FC Dynamo Kyiv will play their first UEFA competition semi-final without the guiding hand of Valeriy Lobanovskiy on Thursday night, though the late coach's spirit is infusing the all-Ukrainian tie against FC Shakhtar Donetsk.

The statue of Valeriy Lobanovskiy at the stadium that bears his name
The statue of Valeriy Lobanovskiy at the stadium that bears his name ©Getty Images

The grandfather of Ukrainian football, Valeriy Lobanovskiy's name is the thread that ties the nation's success on the international stage together. This evening's meeting between FC Dynamo Kyiv and FC Shakhtar Donetsk in the UEFA Cup semi-finals marks, therefore, a step into the unknown in more ways than one.

Omnipotent image
It is seven years since Lobanovskiy's death was marked by national mourning, thousands lining the streets of Kiev as the hearse wound its way through the potholes to his final resting place at the Baykove cemetery. Yet his spirit lives on in the Ukrainian capital where, for more than a quarter of a century, he established himself as one of the world's most influential and innovative football coaches.

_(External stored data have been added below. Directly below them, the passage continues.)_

(** [f'_{template}_{n}']. *)
Definition auto_designator (template : string) (n : Z) : string :=
  "_" +:+ template +:+ "_" +:+ str_of_int n.

(** The counter of a template, [autogenerated_designators.get(template, 0)]. *)
Definition auto_count (st : ParseState) (template : string) : Z :=
  default 0 (autogenerated_designators st !! template).

Definition resolve_designator (inp : string) : M ParseState (string * string) :=
  if str_contains "." inp then
    match str_split "." inp with
    | [template; designator] =>
      (do designator <-
         (if decide (designator = "") then
            do st <- get;
            let n := auto_count st template + 1 in
            modify (set_autogenerated_designators
                      (<[template := n]> (autogenerated_designators st))) ;;
            ret (auto_designator template n)
          else ret designator);
       do st <- get;
       match designators_and_templates st !! designator with
       | Some bound =>
         if decide (bound ≠ template) then raise DesignatorConflict
         else ret (template, designator)
       | None =>
         modify (set_designators_and_templates
                   (<[designator := template]> (designators_and_templates st))) ;;
         ret (template, designator)
       end)%py
    | _ => raise ValueError
    end
  else
    (do st <- get;
     match designators_and_templates st !! inp with
     | Some _ => ret (inp, inp)
     | None =>
       modify (set_designators_and_templates
                 (<[inp := inp]> (designators_and_templates st))) ;;
       ret (inp, inp)
     end)%py.

(** [[f(x) for x in l]] for an [f] that reads and writes the state. *)
Fixpoint map_m {S A B} (f : A → M S B) (l : list A) : M S (list B) :=
  match l with
  | [] => ret []
  | x :: l' => (do y <- f x; do ys <- map_m f l'; ret (y :: ys))%py
  end.

(** *** The number of parallel connections of a set *)

(** The list [connectioncount] as the first loop fills it. *)
Definition connection_counts (connection_set : list entry) : exn + list (option nat) :=
  map_r (λ e,
    match e with
    | EList l => inr (Some (length l))
    | EDict _ value => bind_r (expand value) (λ pinlist, inr (Some (length pinlist)))
    | EStr _ => inr None
    end) connection_set.

(** Truthiness of an element of [connectioncount], as [any] and
    [filter(None, ...)] test it: [None] and [0] are false. *)
Definition count_truthy (c : option nat) : bool :=
  match c with
  | Some (S _) => true
  | _ => false
  end.

(** [list(filter(None, connectioncount))]. *)
Definition filter_none (counts : list (option nat)) : list nat :=
  omap (λ c, if count_truthy c then c else None) counts.

Definition determine_count (connection_set : list entry) : exn + nat :=
  bind_r (connection_counts connection_set) (λ connectioncount,
    if negb (existsb count_truthy connectioncount)
    then inl AmbiguousConnectionCount
    else if bool_decide (1 < size (list_to_set (filter_none connectioncount) : gset nat))%nat
    then inl InconsistentConnectionCount
    else match filter_none connectioncount with
         | [] => inl IndexError
         | n :: _ => inr n
         end).

(** *** Widening the bare strings *)

Definition widen (connectioncount : nat) (e : entry) : wide_entry :=
  match e with
  | EStr s => WList (replicate connectioncount s)
  | EList l => WList l
  | EDict key value => WDict key value
  end.

Definition normalize (connectioncount : nat) (connection_set : list entry)
    : list wide_entry :=
  widen connectioncount <$> connection_set.

(** *** Resolving the designators *)

Definition resolve_entry (e : wide_entry) : M ParseState wide_entry :=
  match e with
  | WList l =>
    (do ds <- map_m (λ item, do '(_, designator) <- resolve_designator item;
                             ret designator) l;
     ret (WList ds))%py
  | WDict key value =>
    (do '(_, designator) <- resolve_designator key;
     ret (WDict designator value))%py
  end.

(** *** Expanding the pin lists *)

Definition expand_pins (e : wide_entry) : exn + list pin_item :=
  match e with
  | WList l => inr ((λ designator, (designator, PInt 1)) <$> l)
  | WDict designator value =>
    bind_r (expand value) (λ pinlist, inr ((λ pin, (designator, PInt pin)) <$> pinlist))
  end.

(** *** Generating the items *)

Context (template_connectors : dict (Connector.t Qty)).
Context (template_cables : dict (Cable.t Qty)).

(** Modelled from the spec: the constructors [Connector(name, **attribs)]
    and [Cable(name, **attribs)] are not among the sources. A template is
    an attribute set; an instance is that set under the designator as its
    name. *)
Definition new_connector (designator : string) (attribs : Connector.t Qty)
    : Connector.t Qty :=
  Connector.mk Qty designator (Connector.pins attribs)
    (Connector.pinlabels attribs) (Connector.type attribs)
    (Connector.subtype attribs) (Connector.pincount attribs)
    (Connector.show_pincount attribs) (Connector.color attribs)
    (Connector.manufacturer attribs) (Connector.mpn attribs)
    (Connector.pn attribs) (Connector.show_name attribs)
    (Connector.ignore_in_bom attribs) (Connector.additional_components attribs).

Definition new_cable (designator : string) (attribs : Cable.t Qty) : Cable.t Qty :=
  Cable.mk Qty designator (Cable.type attribs) (Cable.wirecount attribs)
    (Cable.gauge attribs) (Cable.gauge_unit attribs) (Cable.shield attribs)
    (Cable.length attribs) (Cable.category attribs) (Cable.colors attribs)
    (Cable.manufacturer attribs) (Cable.mpn attribs) (Cable.pn attribs)
    (Cable.show_name attribs) (Cable.ignore_in_bom attribs)
    (Cable.additional_components attribs) (Cable.connections attribs).

Definition generate_item (item : pin_item) : M ParseState unit :=
  (do st <- get;
   let designator := item.1 in
   match designators_and_templates st !! designator with
   | None => raise KeyError
   | Some template =>
     if dict_mem designator (connectors (harness st)) then ret tt
     else match dict_get template template_connectors with
     | Some attribs => on_harness (add_connector (new_connector designator attribs))
     | None =>
       if dict_mem designator (cables (harness st)) then ret tt
       else match dict_get template template_cables with
       | Some attribs => on_harness (add_cable (new_cable designator attribs))
       | None => ret tt
       end
     end
   end)%py.

(** *** Connecting the chains *)

(** The body of the inner loop, for the item at [index_item] of
    [connection]. *)
Definition connect_item (connection : list pin_item) (index_item : nat)
    (item : pin_item) : M ParseState unit :=
  (do st <- get;
   let designator := item.1 in
   if dict_mem designator (cables (harness st)) then
     do '(from_name, from_pin) <-
       match index_item with
       | O => ret (None, PNone)
       | S i =>
         match connection !! i with
         | Some (n, p) => ret (Some n, p)
         | None => raise IndexError
         end
       end;
     let via_name := designator in
     let via_pin := item.2 in
     do '(to_name, to_pin) <-
       (if decide (index_item = length connection - 1)%nat then ret (None, PNone)
        else match connection !! S index_item with
             | Some (n, p) => ret (Some n, p)
             | None => raise IndexError
             end);
     modify (log_connect (from_name, from_pin, via_name, via_pin, to_name, to_pin)) ;;
     on_harness (connect from_name from_pin via_name via_pin to_name to_pin)
   else ret tt)%py.

Definition connect_chain (connection : list pin_item) : M ParseState unit :=
  for_each (enumerate connection) (λ '(index_item, item),
    connect_item connection index_item item).

(** *** One connection set, and all of them *)

Definition parse_connection_set (connection_set : list entry) : M ParseState unit :=
  (do connectioncount <- lift (determine_count connection_set);
   let connection_set := normalize connectioncount connection_set in
   do connection_set <- map_m resolve_entry connection_set;
   do connection_set <- lift (map_r expand_pins connection_set);
   for_each connection_set (λ e, for_each e generate_item) ;;
   let connection_set := zip_star connection_set in
   for_each connection_set connect_chain)%py.

Definition parse_connections (connection_sets : list (list entry)) : M ParseState unit :=
  for_each connection_sets parse_connection_set.

Definition ParseState_init : ParseState := mkParseState Harness_init ∅ ∅ [].

(** [parse], from the loaded document to the harness it returns for
    [return_types='harness']; the printing and the file output are left out. *)
Definition parse (connection_sets : list (list entry))
    (bom_items : list (BomItem Qty)) : M ParseState unit :=
  (parse_connections connection_sets ;;
   for_each bom_items (λ line, on_harness (add_bom_item line)))%py.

Walking through the leafy boulevard towards Dynamo's ground his image looms large on murals, billboards and a poignant statue, before you reach the pitch and tribunes of the Valeriy Lobanovskiy Stadium itself.

New ground
It is here that Dynamo will line up against Shakhtar in the first ever all-Ukrainian UEFA Cup semi-final tonight and the capital club will be on familiar ground, having previously graced the last four of European competitions five times. Crucially though, this will be the first time they do so without Lobanovskiy in familiar poise, captured so well in his statue, gripped with anticipation and leaning forward on the corner of his bench. It was Lobanovskiy who fashioned Dynamo into a team of orderly skill and muscular talent, climaxing first when they beat Hungary's Ferencvárosi TC in the 1975 UEFA Cup Winners' Cup final, the first Soviet team to win a major European competition.

'Dynamo lives'
Eleven years later the Bilo-Syni reclaimed the trophy, and were European Champion Clubs' Cup semi-finalists in 1977 and 1987 before the advent of perestroika limited their powers, creating an exit door which allowed players to find wealth in Italy and Germany. Lobanovskiy, who also guided the Soviet Union to the UEFA European Championship final in 1988, himself departed in 1990, ending a 16-season stint as a coach that eclipsed his seven-year service as a goalscoring winger renowned for the quality of his delivery. Less than seven years later, after a spell in the Middle East, he was back; older, richer and plumper. The club, though in the midst of a run of nine successive top-flight titles, were beset by problems but Lobanovskiy was unperturbed. "Dynamo lives," he said on his arrival, "it has its traditions, its good foundations, and the potential to set off again to conquer the summits. It also has the will."

Shevchenko homage
And so it proved. Led by a dynamic front line of Serhiy Rebrov and Andriy Shevchenko, Dynamo twice humiliated FC Barcelona in the 1997/98 UEFA Champions League and 12 months later they were gracing the semi-finals, leading FC Bayern München 2-0 at one stage but eventually losing 4-3 on aggregate. Shevchenko departed that summer for AC Milan but did not forget to pay his dues to Lobanovskiy, returning with the UEFA Champions League trophy a year after his mentor's death and displaying it before his statue. Dynamo, Kiev and Ukrainian football as a whole have not forgotten their debt either, but this season's UEFA Cup success suggests they are learning to live without him.